L'« affaire Seznec » - Un cadavre introuvable - Herodote.net

L'« affaire Seznec »

Un cadavre introuvable

L'impossible innocence : histoire de l'affaire Seznec (Michel Pierre, Tallandier, septembre 2019, 318 pages, 19,90€)Depuis près d’un siècle, l’« affaire Seznec » est devenu le mythe le plus incroyable de l’histoire judiciaire française.

Elle commence en 1923 de manière presque banale puis devient tout à la foi une saga familiale, un épisode de manipulation, consciente ou inconsciente, de l’opinion publique, un exemple d’indépendance de la justice face à l’hystérie de cette même opinion publique et une fable médiatique.

A contrario, elle n’est ni une affaire d’État, ni une machination policière, ni le résultat d’un improbable complot.

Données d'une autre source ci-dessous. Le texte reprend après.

(* ===== verification/LiveCache.v ===== *)
(** * The in-memory record cache (internal/ds/livecache.go)

    A bounded window of the most recent records of a stream, kept for readers
    that are caught up. [cache_holds] ties the window to the stream's content;
    the operations keep it, and a read served from the window is the read the
    store would have served ([readRange]). *)

From S2P Require Import Prelude.
From S2P Require Import Bytes.
From S2P Require Import Keys.
From S2P Require Import Offset.
From S2P Require Import Storage.
From S2P Require Import Loads.
From S2P Require Import Read.

Record cachedRecord : Type := mkCached { cr_seq : Z; cr_payload : bytes }.

Record liveCache : Type := mkLiveCache {
  lc_recs : list cachedRecord;
  curBytes : Z;
  maxRecs : Z;
  maxBytes : Z;
  hits : Z }.

Definition newLiveCache (maxRecs maxBytes : Z) : liveCache :=
  {| lc_recs := []; curBytes := 0; maxRecs := maxRecs; maxBytes := maxBytes; hits := 0 |}.

(** The loop of [append] that adds the payloads. *)
Fixpoint push_all (recs : list cachedRecord) (cur seq : Z) (payloads : list bytes)
  : list cachedRecord * Z :=
  match payloads with
  | [] => (recs, cur)
  | p :: rest =>
      push_all (recs ++ [{| cr_seq := seq; cr_payload := p |}]) (cur + len p) (u64 (seq + 1)) rest
  end.

(** The eviction loop: drop from the front until within bounds, keep one. *)
Fixpoint evict (maxRecs maxBytes : Z) (recs : list cachedRecord) (cur : Z)
  : list cachedRecord * Z :=
  match recs with
  | r :: ((_ :: _) as rest) =>
      if decide (maxRecs < len recs ∨ maxBytes < cur)
      then evict maxRecs maxBytes rest (cur - len (cr_payload r))
      else (recs, cur)
  | _ => (recs, cur)
  end.

Definition append (c : liveCache) (firstSeq : Z) (payloads : list bytes) : liveCache :=
  match payloads with
  | [] => c
  | _ =>
      let '(recs, cur) :=
        match last (lc_recs c) with
        | Some r => if decide (firstSeq = u64 (cr_seq r + 1)) then (lc_recs c, curBytes c) else ([], 0)
        | None => (lc_recs c, curBytes c)
        end in
      let '(recs, cur) := push_all recs cur firstSeq payloads in
      let '(recs, cur) := evict (maxRecs c) (maxBytes c) recs cur in
      {| lc_recs := recs; curBytes := cur; maxRecs := maxRecs c; maxBytes := maxBytes c;
         hits := hits c |}
  end.

Definition reset (c : liveCache) : liveCache :=
  {| lc_recs := []; curBytes := 0; maxRecs := maxRecs c; maxBytes := maxBytes c;
     hits := hits c |}.

(** [recs[from:to]]. *)
Definition window (c : liveCache) (from to : Z) : list bytes :=
  cr_payload <$> take (Z.to_nat (to - from)) (drop (Z.to_nat from) (lc_recs c)).

Definition hit (c : liveCache) : liveCache :=
  {| lc_recs := lc_recs c; curBytes := curBytes c; maxRecs := maxRecs c;
     maxBytes := maxBytes c; hits := hits c + 1 |}.

(** [None] is the source's [ok = false]: fall back to the store. *)
Definition tryRead (c : liveCache) (isJSON : bool) (start : Offset) (tailSeq limit : Z)
  : liveCache * option (bytes * Offset * bool) :=
  if decide (Byte start ≠ 0 ∨ tailSeq ≤ Seq start) then (c, None) else
  match head (lc_recs c), last (lc_recs c) with
  | Some first, Some lst =>
      let n := len (lc_recs c) in
      let lo := cr_seq first in
      let hi := u64 (cr_seq lst + 1) in
      if decide (Seq start < lo ∨ hi < tailSeq) then (c, None) else
      let from := i64 (u64 (Seq start - lo)) in
      let to := i64 (u64 (tailSeq - lo)) in
      if decide (from < 0 ∨ n < to ∨ to ≤ from) then (c, None) else
      let recs := window c from to in
      let total := len (concat recs) in
      if decide (limit ≤ total) then (c, None) else
      let body := if isJSON then wrapJSONArray recs else concat recs in
      (hit c, Some (body, {| Seq := tailSeq; Byte := 0 |}, true))
  | _, _ => (c, None)
  end.

(** ** The window and the stream's content *)

(** The window is the records [a .. b) of the stream. *)
Record cache_holds (L : Z → bytes) (c : liveCache) (a b : Z) : Prop := {
  ch_range : 0 ≤ a ≤ b ∧ b < 2^63;
  ch_recs : lc_recs c = (λ i, {| cr_seq := i; cr_payload := L i |}) <$> seqZ a (b - a);
  ch_bytes : curBytes c = size L a b }.

(** The memory bounds: at most [maxRecs] records and [maxBytes] bytes, but for
    the newest record, which is always kept. *)
Definition cache_bounded (c : liveCache) : Prop :=
  len (lc_recs c) ≤ 1 ∨ (len (lc_recs c) ≤ maxRecs c ∧ curBytes c ≤ maxBytes c).

(** ** Lemmas *)

Section cache.
  Context (L : Z → bytes).

Definition cached_run (a b : Z) : list cachedRecord :=
  (λ i, {| cr_seq := i; cr_payload := L i |}) <$> seqZ a (b - a).

Lemma length_cached_run a b : len (cached_run a b) = 0 `max` (b - a).
Proof. unfold cached_run. rewrite length_fmap, length_seqZ. lia. Qed.

Lemma cached_run_cons a b :
  a < b → cached_run a b = {| cr_seq := a; cr_payload := L a |} :: cached_run (a + 1) b.
Proof. intros. unfold cached_run. rewrite seqZ_cons by lia. simpl. do 3 f_equal; lia. Qed.

Lemma cached_run_nil a b : b ≤ a → cached_run a b = [].
Proof. intros. unfold cached_run. by rewrite seqZ_nil by lia. Qed.

Lemma cached_run_snoc a b :
  a ≤ b → cached_run a (b + 1) = cached_run a b ++ [{| cr_seq := b; cr_payload := L b |}].
Proof.
  intros. unfold cached_run. replace (b + 1 - a) with ((b - a) + 1) by lia.
  rewrite seqZ_app, fmap_app by lia. f_equal. rewrite seqZ_cons, seqZ_nil by lia. simpl.
  do 3 f_equal; lia.
Qed.

Lemma cached_run_head a b : head (cached_run a b) =
  if decide (a < b) then Some {| cr_seq := a; cr_payload := L a |} else None.
Proof. case_decide; [by rewrite cached_run_cons|by rewrite cached_run_nil by lia]. Qed.

Lemma cached_run_last a b : last (cached_run a b) =
  if decide (a < b) then Some {| cr_seq := b - 1; cr_payload := L (b - 1) |} else None.
Proof.
  case_decide; [|by rewrite cached_run_nil by lia].
  replace b with (b - 1 + 1) at 1 by lia. by rewrite cached_run_snoc, last_snoc by lia.
Qed.

Lemma cached_run_payloads a b : cr_payload <$> cached_run a b = payloads L a b.
Proof. unfold cached_run, payloads. by rewrite <-list_fmap_compose. Qed.

Lemma cached_run_sub a b x y :
  a ≤ x ≤ y → y ≤ b →
  take (Z.to_nat (y - x)) (drop (Z.to_nat (x - a)) (cached_run a b)) = cached_run x y.
Proof.
  intros Hx Hy. unfold cached_run. rewrite <-fmap_drop, <-fmap_take. f_equal.
  replace (b - a) with ((x - a) + ((y - x) + (b - y))) by lia.
  rewrite !seqZ_app by lia. replace (a + (x - a)) with x by lia.
  rewrite drop_app_length_eq by (rewrite length_seqZ; lia).
  by rewrite take_app_length_eq by (rewrite length_seqZ; lia).
Qed.

Lemma size_cons a b : a < b → size L a b = len (L a) + size L (a + 1) b.
Proof. intros. unfold size. rewrite payloads_cons by lia. simpl. rewrite length_app. lia. Qed.

Lemma size_mono a b c : a ≤ b ≤ c → size L a b ≤ size L a c.
Proof.
  intros. unfold size. rewrite (payloads_app L a b c) by lia.
  rewrite concat_app, length_app. lia.
Qed.

Lemma push_all_spec a b g cur :
  0 ≤ a ≤ b → b ≤ g < 2^63 → cur = size L a b →
  push_all (cached_run a b) cur b (payloads L b g) = (cached_run a g, size L a g).
Proof.
  intros Ha Hg. remember (Z.to_nat (g - b)) as n eqn:Hn.
  revert b cur Ha Hg Hn. induction n as [|n IH]; intros b cur Ha Hg Hn ->.
  - replace g with b by lia. by rewrite payloads_nil by lia.
  - rewrite payloads_cons by lia. simpl. rewrite <-cached_run_snoc, <-size_snoc by lia.
    rewrite u64_small by (unfold is_u64; lia). apply IH; lia || done.
Qed.

Lemma evict_cons mr mb r r' rest cur :
  evict mr mb (r :: r' :: rest) cur =
  if decide (mr < len (r :: r' :: rest) ∨ mb < cur)
  then evict mr mb (r' :: rest) (cur - len (cr_payload r)) else (r :: r' :: rest, cur).
Proof. done. Qed.

Lemma evict_spec mr mb a g :
  a < g → ∃ a', evict mr mb (cached_run a g) (size L a g) = (cached_run a' g, size L a' g) ∧
    a ≤ a' < g ∧ (g - a' ≤ 1 ∨ (g - a' ≤ mr ∧ size L a' g ≤ mb)).
Proof.
  remember (Z.to_nat (g - a)) as n eqn:Hn. revert a Hn.
  induction n as [|n IH]; intros a Hn Ha; [lia|].
  destruct (decide (a + 1 < g)) as [H1|H1].
  - pose proof (length_cached_run a g) as Hlen.
    rewrite (cached_run_cons a g), (cached_run_cons (a + 1) g) in * by lia.
    rewrite evict_cons, Hlen. case_decide as Hb.
    + rewrite <-(cached_run_cons (a + 1) g) by lia. simpl cr_payload.
      replace (size L a g - len (L a)) with (size L (a + 1) g) by (rewrite (size_cons a g); lia).
      destruct (IH (a + 1)) as (a' & -> & ?); [lia..|]. exists a'. split; [done|lia].
    + exists a. rewrite <-(cached_run_cons (a + 1) g), <-(cached_run_cons a g) by lia.
      split; [done|lia].
  - exists a. split; [|lia]. rewrite (cached_run_cons a g), (cached_run_nil (a + 1)) by lia. done.
Qed.

(** The content is only appended to: a window of a shorter prefix stays valid. *)
Lemma append_holds c a b f g :
  cache_holds L c a b → 0 ≤ f < g → g < 2^63 →
  ∃ a', cache_holds L (append c f (payloads L f g)) a' g ∧ a `min` f ≤ a' < g ∧
    cache_bounded (append c f (payloads L f g)).
Proof.
  intros [Hab Hrecs Hcur] Hf Hg. unfold append.
  destruct (payloads L f g) as [|p0 ps] eqn:Hp; [apply payloads_eq_nil in Hp; lia|].
  rewrite <-Hp.
  fold (cached_run a b) in Hrecs.
  set (init := match last (lc_recs c) with Some _ => _ | None => _ end).
  assert (∃ x, init = (cached_run x f, size L x f) ∧ 0 ≤ x ≤ f ∧ a `min` f ≤ x) as (x & -> & Hx).
  { unfold init. rewrite Hrecs, Hcur, cached_run_last.
    repeat case_decide; simpl in *.
    - rewrite u64_small in * by (unfold is_u64; lia). exists a. replace f with b by lia.
      split; [done|lia].
    - exists f. rewrite cached_run_nil, size_nil by lia. split; [done|lia].
    - exists f. rewrite !cached_run_nil, !size_nil by lia. split; [done|lia]. }
  rewrite push_all_spec by (lia || done).
  destruct (evict_spec (maxRecs c) (maxBytes c) x g) as (a' & -> & ? & Hbound); [lia|].
  exists a'. split_and!; [split; [lia|done|done]|lia|lia|].
  unfold cache_bounded. cbn [lc_recs maxRecs maxBytes curBytes]. rewrite length_cached_run. lia.
Qed.

Lemma reset_holds c : cache_holds L (reset c) 0 0.
Proof. split; [lia|done|done]. Qed.

Lemma newLiveCache_holds mr mb : cache_holds L (newLiveCache mr mb) 0 0.
Proof. split; [lia|done|done]. Qed.

(** What a hit delivers. *)
Lemma tryRead_hit c a b isJSON start T limit c' r :
  cache_holds L c a b → 0 ≤ Seq start → T < 2^63 →
  tryRead c isJSON start T limit = (c', Some r) →
  c' = hit c ∧ Byte start = 0 ∧ a ≤ Seq start < T ∧ T ≤ b ∧ size L (Seq start) T < limit ∧
  r = (if isJSON then wrapJSONArray (payloads L (Seq start) T)
       else concat (payloads L (Seq start) T), {| Seq := T; Byte := 0 |}, true).
Proof.
  intros [Hab Hrecs Hcur] HS HT. unfold tryRead. fold (cached_run a b) in Hrecs.
  case_decide as Hc1; [done|]. rewrite Hrecs, cached_run_head, cached_run_last.
  case_decide as Hlt; [|done]. cbn [cr_seq]. case_decide as Hc2; [done|].
  rewrite u64_small in Hc2 by (unfold is_u64; lia).
  rewrite !u64_small, !i64_small by (unfold is_u64, is_i64; lia).
  case_decide; [done|]. unfold window. rewrite Hrecs.
  replace (T - a - (Seq start - a)) with (T - Seq start) by lia.
  rewrite cached_run_sub, cached_run_payloads by lia. fold (size L (Seq start) T).
  case_decide; [done|]. intros Hr. simplify_eq. split_and!; lia || done.
Qed.

End cache.

(** A read served by the cache is the one the store would have served. *)
Section against_store.
  Context {S : Type} `{StorageLaws S}.

Lemma binary_read_whole L start T limit body next upToDate :
  Byte start = 0 → Seq start < T → size L (Seq start) T < limit →
  binary_read L start T limit body next upToDate →
  body = concat (payloads L (Seq start) T) ∧ next = {| Seq := T; Byte := 0 |} ∧ upToDate = true.
Proof.
  intros HB Hlt Hsz [Hc Hlim Hutd Hshort Hprog Hnext _].
  destruct start as [a ?]; simpl in *; subst. rewrite content_from_payloads in Hc.
  assert (upToDate = true) as ->.
  { apply Hshort. unfold size in Hsz. rewrite <-Hc, length_app in Hsz. lia. }
  destruct (Hnext Hlt) as [? Hb]. assert (T ≤ Seq next) by by apply Hutd.
  rewrite content_from_done, app_nil_r in Hc by lia.
  destruct next as [n ?]; simpl in *. assert (n = T) as -> by lia.
  split_and!; [done|by rewrite Hb|done].
Qed.

Lemma json_read_whole L start T limit body next upToDate :
  Seq start < T → size L (Seq start) T < limit →
  json_read L start T limit body next upToDate →
  body = wrapJSONArray (payloads L (Seq start) T) ∧ next = {| Seq := T; Byte := 0 |} ∧
  upToDate = true.
Proof.
  intros Hlt Hsz [Hc Hrange _ Hutd Hlim Hfull]. destruct (Hrange Hlt) as [? Hb].
  assert (upToDate = true) as Hu.
  { destruct upToDate; [done|]. assert (¬ T ≤ Seq next) by (rewrite <-Hutd; done).
    pose proof (size_mono L (Seq start) (Seq next + 1) T ltac:(lia)).
    pose proof (size_mono L (Seq start) (Seq next) T ltac:(lia)).
    destruct (Hfull eq_refl); lia. }
  assert (T ≤ Seq next) by by apply Hutd.
  destruct next as [n ?]; simpl in *. assert (n = T) as -> by lia. by subst.
Qed.

(** The cache keeps a contiguous run of the stream's latest records within
    its memory bounds: appending the records [f .. g) to any window leaves a
    nonempty window that ends at [g] and holds the right payloads. *)
Theorem livecache_append_invariant L c a b f g :
  cache_holds L c a b → 0 ≤ f < g → g < 2^63 →
  let c' := append c f (payloads L f g) in
  (∃ a', a' < g ∧ cache_holds L c' a' g) ∧ cache_bounded c'.
Proof. intros Hc Hf Hg. destruct (append_holds L c a b f g Hc Hf Hg) as (a' & ? & [??] & ?). eauto. Qed.

(** C16: a read the cache serves is the read [readRange] serves for the same
    request, byte for byte and with the same next offset: the cache never
    changes what a reader sees. *)
Theorem livecache_read_equals_store L (s : S) c a b id ff fo isJSON start T limit c' body next utd :
  keys_wf (view s) → log_at (view s) L id ff fo T → cache_holds L c a b →
  0 ≤ Seq start → T < 2^63 →
  tryRead c isJSON start T limit = (c', Some (body, next, utd)) →
  (∀ r, readRange s id ff fo isJSON start T limit = Ok r → r = (body, next, utd)) ∧
  (healthy s → readRange s id ff fo isJSON start T limit = Ok (body, next, utd)).
Proof.
  intros Hwf Hl Hc HS HT Htry.
  apply (tryRead_hit L c a b) in Htry as (_ & HB & Ha & _ & Hsz & Heq); [|done..].
  assert (0 ≤ size L (Seq start) T) by (unfold size; lia).
  cut (∀ r, readRange s id ff fo isJSON start T limit = Ok r → r = (body, next, utd)).
  { intros Hr. split; [done|]. intros Hh.
    destruct (readRange_total L s id ff fo isJSON start T limit) as [r E]; [done..|lia|].
    by rewrite E, (Hr r E). }
  intros [[body' next'] utd'] E. destruct isJSON; simplify_eq.
  - apply (readRange_json_read L) in E; [|done..|lia|lia].
    by apply json_read_whole in E as (-> & -> & ->); [|lia..].
  - apply (readRange_binary_read L) in E; [|done..|lia|lia|lia].
    by apply binary_read_whole in E as (-> & -> & ->); [|lia..].
Qed.

End against_store.

Definition sample_cache : liveCache := append (newLiveCache 2 100) 0 (payloads Sample.log 0 2).

Lemma sample_cache_holds : cache_holds Sample.log sample_cache 0 2.
Proof. split; [lia|by vm_compute..]. Qed.

Lemma livecache_append_invariant_witness :
  ∃ a', a' < 5 ∧ cache_holds Sample.log (append sample_cache 2 (payloads Sample.log 2 5)) a' 5.
Proof.
  apply (livecache_append_invariant Sample.log sample_cache 0 2 2 5);
    [apply sample_cache_holds|lia..].
Defined.

Lemma livecache_read_equals_store_witness :
  readRange Sample.store 2 1 1 true {| Seq := 0; Byte := 0 |} 2 10 =
    Ok (wrapJSONArray (payloads Sample.log 0 2), {| Seq := 2; Byte := 0 |}, true).
Proof.
  apply (livecache_read_equals_store Sample.log Sample.store sample_cache 0 2
           2 1 1 true _ 2 10 (hit sample_cache));
    [apply Sample.store_keys_wf|apply Sample.store_log|apply sample_cache_holds|done|lia
    |by vm_compute|done].
Defined.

Et c’est cela qui interroge l’historien. Par quels mécanismes un fait divers crapuleux a-t-il pu se transformer en fable médiatique, pour ne pas parler de farce médiatique ?

Michel Pierre, auteur de L'impossible innocence, Histoire de l'affaire Seznec (2019, Tallandier, 318 pages, 19,90€)

Les faits

Tout commence en mai 1923 lorsque Guillaume Seznec, maître de scierie à Morlaix, et Pierre Quéméneur, négociant à Landerneau et conseiller général de Sizun dans le Finistère, se rendent à Paris pour la vente d’une torpedo Cadillac provenant de stocks de matériel militaire laissé par l’armée américaine après la fin du premier conflit mondial. Destiné à l’origine aux officiers, ce véhicule est réputé pour sa solidité et ses qualités mécaniques.

Ils partent ensemble le 25 mai. Le 27 au matin, Guillaume Seznec revient seul à Morlaix sans plus s’inquiéter de son compagnon dont il dira plus tard qu’il a pris un train pour Paris dans la soirée du 25.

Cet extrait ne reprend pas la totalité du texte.